Meredith tells her favorite stories of events during her tenure:

I have three favorites. First, the delight on the faces of city council members when I read “Cleveland Heights Field Notes,” at the Monday night meeting in April 2005, when I was installed as the first poet laureate of Cleveland Heights. Council was delighted with HeightsArts, of course, and with being the first city in the region to have a Poet Laureate, and with a brief respite, no doubt, from zoning variances, budgets, and complaints. But it was more than that. They seemed to be genuinely enjoying the poem – really listening and enjoying it. If you are a dead poet or a very, very famous one, people will pay attention because they have to, but the appreciation I experienced that night is rare.

When I was invited to open a teen poetry slam at Studio You, sponsored by the CHUH Library Youth Services, I figured I better memorize my poem. Fortunately the poem I’d chosen (the only one I’ve ever written that could hold its head up at a slam), “When Poetry Was in the Life,” is short. I also figured I better wear a jeans jacket to disguise the 40-year age difference between me and all the other poets. I’ll never know whether it was the delivery, the poem, or the jacket, but afterwards a young poet came up to me and said, “Your poem? It was raw!”

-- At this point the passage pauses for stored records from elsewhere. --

Record MonitoringConfig : Type := mkMonitoringConfig {
  mc_health_check_interval_secs : Z;
  mc_idle_threshold_secs : Z;
  mc_high_memory_threshold_mb : Z;
  mc_idle_process_threshold : Z;
  mc_per_process_warn_memory_bytes : Z;
}.
Definition MonitoringConfig_default : MonitoringConfig :=
  mkMonitoringConfig 30 300 4096 5 1073741824.
Definition MonitoringConfig_names : list string :=
  ["health_check_interval_secs";
   "idle_threshold_secs";
   "high_memory_threshold_mb";
   "idle_process_threshold";
   "per_process_warn_memory_bytes"].
Definition MonitoringConfig_enc (c : MonitoringConfig) : Value :=
  Obj [
    ("health_check_interval_secs", enc u64_codec (mc_health_check_interval_secs c));
    ("idle_threshold_secs", enc u64_codec (mc_idle_threshold_secs c));
    ("high_memory_threshold_mb", enc u64_codec (mc_high_memory_threshold_mb c));
    ("idle_process_threshold", enc u64_codec (mc_idle_process_threshold c));
    ("per_process_warn_memory_bytes", enc u64_codec (mc_per_process_warn_memory_bytes c))].
Definition MonitoringConfig_dec (v : Value) : option MonitoringConfig :=
  g ← struct_fields MonitoringConfig_names v;
  health_check_interval_secs ← req u64_codec g "health_check_interval_secs";
  idle_threshold_secs ← req u64_codec g "idle_threshold_secs";
  high_memory_threshold_mb ← req u64_codec g "high_memory_threshold_mb";
  idle_process_threshold ← req u64_codec g "idle_process_threshold";
  per_process_warn_memory_bytes ← req u64_codec g "per_process_warn_memory_bytes";
  Some (mkMonitoringConfig health_check_interval_secs idle_threshold_secs
    high_memory_threshold_mb idle_process_threshold per_process_warn_memory_bytes).
Definition MonitoringConfig_ok (c : MonitoringConfig) : Prop :=
  cok u64_codec (mc_health_check_interval_secs c) ∧
  cok u64_codec (mc_idle_threshold_secs c) ∧
  cok u64_codec (mc_high_memory_threshold_mb c) ∧
  cok u64_codec (mc_idle_process_threshold c) ∧
  cok u64_codec (mc_per_process_warn_memory_bytes c).
Lemma MonitoringConfig_law c :
  MonitoringConfig_ok c → MonitoringConfig_dec (MonitoringConfig_enc c) = Some c.
Proof. struct_law MonitoringConfig_ok MonitoringConfig_dec MonitoringConfig_enc. Qed.
Definition MonitoringConfig_codec : Codec MonitoringConfig :=
  mkCodec _ MonitoringConfig_enc MonitoringConfig_dec MonitoringConfig_ok MonitoringConfig_law.

Record PortConfig : Type := mkPortConfig {
  po_sharewei_port : Z;
}.
Definition PortConfig_default : PortConfig :=
  mkPortConfig 3100.
Definition PortConfig_names : list string :=
  ["sharewei_port"].
Definition PortConfig_enc (c : PortConfig) : Value :=
  Obj [
    ("sharewei_port", enc u16_codec (po_sharewei_port c))].
Definition PortConfig_dec (v : Value) : option PortConfig :=
  g ← struct_fields PortConfig_names v;
  sharewei_port ← req u16_codec g "sharewei_port";
  Some (mkPortConfig sharewei_port).
Definition PortConfig_ok (c : PortConfig) : Prop :=
  cok u16_codec (po_sharewei_port c).
Lemma PortConfig_law c :
  PortConfig_ok c → PortConfig_dec (PortConfig_enc c) = Some c.
Proof. struct_law PortConfig_ok PortConfig_dec PortConfig_enc. Qed.
Definition PortConfig_codec : Codec PortConfig :=
  mkCodec _ PortConfig_enc PortConfig_dec PortConfig_ok PortConfig_law.

Record PathsConfig : Type := mkPathsConfig {
  pa_discovery_path : string;
  pa_default_compose_output : string;
}.
Definition PathsConfig_default : PathsConfig :=
  mkPathsConfig "~/CodeProjects/Phenotype/repos" "process-compose.yml".
Definition PathsConfig_names : list string :=
  ["discovery_path";
   "default_compose_output"].
Definition PathsConfig_enc (c : PathsConfig) : Value :=
  Obj [
    ("discovery_path", enc str_codec (pa_discovery_path c));
    ("default_compose_output", enc str_codec (pa_default_compose_output c))].
Definition PathsConfig_dec (v : Value) : option PathsConfig :=
  g ← struct_fields PathsConfig_names v;
  discovery_path ← req str_codec g "discovery_path";
  default_compose_output ← req str_codec g "default_compose_output";
  Some (mkPathsConfig discovery_path default_compose_output).
Definition PathsConfig_ok (c : PathsConfig) : Prop :=
  cok str_codec (pa_discovery_path c) ∧
  cok str_codec (pa_default_compose_output c).
Lemma PathsConfig_law c :
  PathsConfig_ok c → PathsConfig_dec (PathsConfig_enc c) = Some c.
Proof. struct_law PathsConfig_ok PathsConfig_dec PathsConfig_enc. Qed.
Definition PathsConfig_codec : Codec PathsConfig :=
  mkCodec _ PathsConfig_enc PathsConfig_dec PathsConfig_ok PathsConfig_law.

Record DefaultHarnessConfig : Type := mkDefaultHarnessConfig {
  dh_enabled : bool;
  dh_max_instances : Z;
  dh_memory_limit_mb : Z;
}.
Definition DefaultHarnessConfig_default : DefaultHarnessConfig :=
  mkDefaultHarnessConfig true 10 256.
Definition DefaultHarnessConfig_names : list string :=
  ["enabled";
   "max_instances";
   "memory_limit_mb"].
Definition DefaultHarnessConfig_enc (c : DefaultHarnessConfig) : Value :=
  Obj [
    ("enabled", enc bool_codec (dh_enabled c));
    ("max_instances", enc u64_codec (dh_max_instances c));
    ("memory_limit_mb", enc u64_codec (dh_memory_limit_mb c))].
Definition DefaultHarnessConfig_dec (v : Value) : option DefaultHarnessConfig :=
  g ← struct_fields DefaultHarnessConfig_names v;
  enabled ← req bool_codec g "enabled";
  max_instances ← req u64_codec g "max_instances";
  memory_limit_mb ← req u64_codec g "memory_limit_mb";
  Some (mkDefaultHarnessConfig enabled max_instances memory_limit_mb).
Definition DefaultHarnessConfig_ok (c : DefaultHarnessConfig) : Prop :=
  cok bool_codec (dh_enabled c) ∧
  cok u64_codec (dh_max_instances c) ∧
  cok u64_codec (dh_memory_limit_mb c).
Lemma DefaultHarnessConfig_law c :
  DefaultHarnessConfig_ok c → DefaultHarnessConfig_dec (DefaultHarnessConfig_enc c) = Some c.
Proof. struct_law DefaultHarnessConfig_ok DefaultHarnessConfig_dec DefaultHarnessConfig_enc. Qed.
Definition DefaultHarnessConfig_codec : Codec DefaultHarnessConfig :=
  mkCodec _ DefaultHarnessConfig_enc DefaultHarnessConfig_dec DefaultHarnessConfig_ok DefaultHarnessConfig_law.

Record ProjectLimitsConfig : Type := mkProjectLimitsConfig {
  pl_memory_limit_mb : Z;
  pl_max_processes : Z;
}.
Definition ProjectLimitsConfig_default : ProjectLimitsConfig :=
  mkProjectLimitsConfig 1024 10.
Definition ProjectLimitsConfig_names : list string :=
  ["memory_limit_mb";
   "max_processes"].
Definition ProjectLimitsConfig_enc (c : ProjectLimitsConfig) : Value :=
  Obj [
    ("memory_limit_mb", enc u64_codec (pl_memory_limit_mb c));
    ("max_processes", enc u64_codec (pl_max_processes c))].
Definition ProjectLimitsConfig_dec (v : Value) : option ProjectLimitsConfig :=
  g ← struct_fields ProjectLimitsConfig_names v;
  memory_limit_mb ← req u64_codec g "memory_limit_mb";
  max_processes ← req u64_codec g "max_processes";
  Some (mkProjectLimitsConfig memory_limit_mb max_processes).
Definition ProjectLimitsConfig_ok (c : ProjectLimitsConfig) : Prop :=
  cok u64_codec (pl_memory_limit_mb c) ∧
  cok u64_codec (pl_max_processes c).
Lemma ProjectLimitsConfig_law c :
  ProjectLimitsConfig_ok c → ProjectLimitsConfig_dec (ProjectLimitsConfig_enc c) = Some c.
Proof. struct_law ProjectLimitsConfig_ok ProjectLimitsConfig_dec ProjectLimitsConfig_enc. Qed.
Definition ProjectLimitsConfig_codec : Codec ProjectLimitsConfig :=
  mkCodec _ ProjectLimitsConfig_enc ProjectLimitsConfig_dec ProjectLimitsConfig_ok ProjectLimitsConfig_law.

Record SpawnConfig : Type := mkSpawnConfig {
  sp_default_harness : string;
  sp_prune_idle_seconds : Z;
}.
Definition SpawnConfig_default : SpawnConfig :=
  mkSpawnConfig "claude" 300.
Definition SpawnConfig_names : list string :=
  ["default_harness";
   "prune_idle_seconds"].
Definition SpawnConfig_enc (c : SpawnConfig) : Value :=
  Obj [
    ("default_harness", enc str_codec (sp_default_harness c));
    ("prune_idle_seconds", enc u64_codec (sp_prune_idle_seconds c))].
Definition SpawnConfig_dec (v : Value) : option SpawnConfig :=
  g ← struct_fields SpawnConfig_names v;
  default_harness ← req str_codec g "default_harness";
  prune_idle_seconds ← req u64_codec g "prune_idle_seconds";
  Some (mkSpawnConfig default_harness prune_idle_seconds).
Definition SpawnConfig_ok (c : SpawnConfig) : Prop :=
  cok str_codec (sp_default_harness c) ∧
  cok u64_codec (sp_prune_idle_seconds c).
Lemma SpawnConfig_law c :
  SpawnConfig_ok c → SpawnConfig_dec (SpawnConfig_enc c) = Some c.
Proof. struct_law SpawnConfig_ok SpawnConfig_dec SpawnConfig_enc. Qed.
Definition SpawnConfig_codec : Codec SpawnConfig :=
  mkCodec _ SpawnConfig_enc SpawnConfig_dec SpawnConfig_ok SpawnConfig_law.

Record SpawnPolicyConfig : Type := mkSpawnPolicyConfig {
  py_nice_level : Z;
  py_max_concurrent_builds : Z;
  py_use_sccache : bool;
}.
Definition SpawnPolicyConfig_default : SpawnPolicyConfig :=
  mkSpawnPolicyConfig 10 2 false.
Definition SpawnPolicyConfig_names : list string :=
  ["nice_level";
   "max_concurrent_builds";
   "use_sccache"].
Definition SpawnPolicyConfig_enc (c : SpawnPolicyConfig) : Value :=
  Obj [
    ("nice_level", enc u8_codec (py_nice_level c));
    ("max_concurrent_builds", enc u64_codec (py_max_concurrent_builds c));
    ("use_sccache", enc bool_codec (py_use_sccache c))].
Definition SpawnPolicyConfig_dec (v : Value) : option SpawnPolicyConfig :=
  g ← struct_fields SpawnPolicyConfig_names v;
  nice_level ← dflt u8_codec (py_nice_level SpawnPolicyConfig_default) g "nice_level";
  max_concurrent_builds ← dflt u64_codec (py_max_concurrent_builds SpawnPolicyConfig_default) g "max_concurrent_builds";
  use_sccache ← dflt bool_codec (py_use_sccache SpawnPolicyConfig_default) g "use_sccache";
  Some (mkSpawnPolicyConfig nice_level max_concurrent_builds use_sccache).
Definition SpawnPolicyConfig_ok (c : SpawnPolicyConfig) : Prop :=
  cok u8_codec (py_nice_level c) ∧
  cok u64_codec (py_max_concurrent_builds c) ∧
  cok bool_codec (py_use_sccache c).
Lemma SpawnPolicyConfig_law c :
  SpawnPolicyConfig_ok c → SpawnPolicyConfig_dec (SpawnPolicyConfig_enc c) = Some c.
Proof. struct_law SpawnPolicyConfig_ok SpawnPolicyConfig_dec SpawnPolicyConfig_enc. Qed.
Definition SpawnPolicyConfig_codec : Codec SpawnPolicyConfig :=
  mkCodec _ SpawnPolicyConfig_enc SpawnPolicyConfig_dec SpawnPolicyConfig_ok SpawnPolicyConfig_law.

Record CastConfig : Type := mkCastConfig {
  ca_default_transport : string;
  ca_pane_map_path : option string;
  ca_handshake_timeout_ms : Z;
  ca_max_retry_attempts : Z;
  ca_retry_backoff_ms : Z;
}.
Definition CastConfig_default : CastConfig :=
  mkCastConfig "wezterm" None 250 3 200.
Definition CastConfig_names : list string :=
  ["default_transport";
   "pane_map_path";
   "handshake_timeout_ms";
   "max_retry_attempts";
   "retry_backoff_ms"].
Definition CastConfig_enc (c : CastConfig) : Value :=
  Obj [
    ("default_transport", enc str_codec (ca_default_transport c));
    ("pane_map_path", enc (opt_codec str_codec) (ca_pane_map_path c));
    ("handshake_timeout_ms", enc u64_codec (ca_handshake_timeout_ms c));
    ("max_retry_attempts", enc u32_codec (ca_max_retry_attempts c));
    ("retry_backoff_ms", enc u64_codec (ca_retry_backoff_ms c))].
Definition CastConfig_dec (v : Value) : option CastConfig :=
  g ← struct_fields CastConfig_names v;
  default_transport ← dflt str_codec (ca_default_transport CastConfig_default) g "default_transport";
  pane_map_path ← dflt (opt_codec str_codec) (ca_pane_map_path CastConfig_default) g "pane_map_path";
  handshake_timeout_ms ← dflt u64_codec (ca_handshake_timeout_ms CastConfig_default) g "handshake_timeout_ms";
  max_retry_attempts ← dflt u32_codec (ca_max_retry_attempts CastConfig_default) g "max_retry_attempts";
  retry_backoff_ms ← dflt u64_codec (ca_retry_backoff_ms CastConfig_default) g "retry_backoff_ms";
  Some (mkCastConfig default_transport pane_map_path handshake_timeout_ms max_retry_attempts
    retry_backoff_ms).
Definition CastConfig_ok (c : CastConfig) : Prop :=
  cok str_codec (ca_default_transport c) ∧
  cok (opt_codec str_codec) (ca_pane_map_path c) ∧
  cok u64_codec (ca_handshake_timeout_ms c) ∧
  cok u32_codec (ca_max_retry_attempts c) ∧
  cok u64_codec (ca_retry_backoff_ms c).
Lemma CastConfig_law c :
  CastConfig_ok c → CastConfig_dec (CastConfig_enc c) = Some c.
Proof. struct_law CastConfig_ok CastConfig_dec CastConfig_enc. Qed.
Definition CastConfig_codec : Codec CastConfig :=
  mkCodec _ CastConfig_enc CastConfig_dec CastConfig_ok CastConfig_law.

I worked with teens at the Cleveland Heights Main Library on narrative poetry in preparation for Tellabration – National Story Telling Day – on November 20. “Worked with” here is a euphemism for I arrived with books, handouts, markers, and a large newsprint pad and tried to lure about a dozen kids away from the video games. Because Nancy Levin, the youth librarian asked them to, because they like her, and because they are good kids, they dragged themselves away from the monitor and sat down at a table where I had set out copies of “For My People” by Langston Hughes:

The night is beautiful,
So the faces of my people.

The stars are beautiful,
So the eyes of my people.

Beautiful, also, is the sun.
Beautiful, also, are the souls of my people.

The youngest of the group, a boy of about seven or eight, leaned over the poem, as if he were looking into a pool of water at his reflection, and read it aloud. When he finished, he looked up at me and said, “That’s God talking, right?”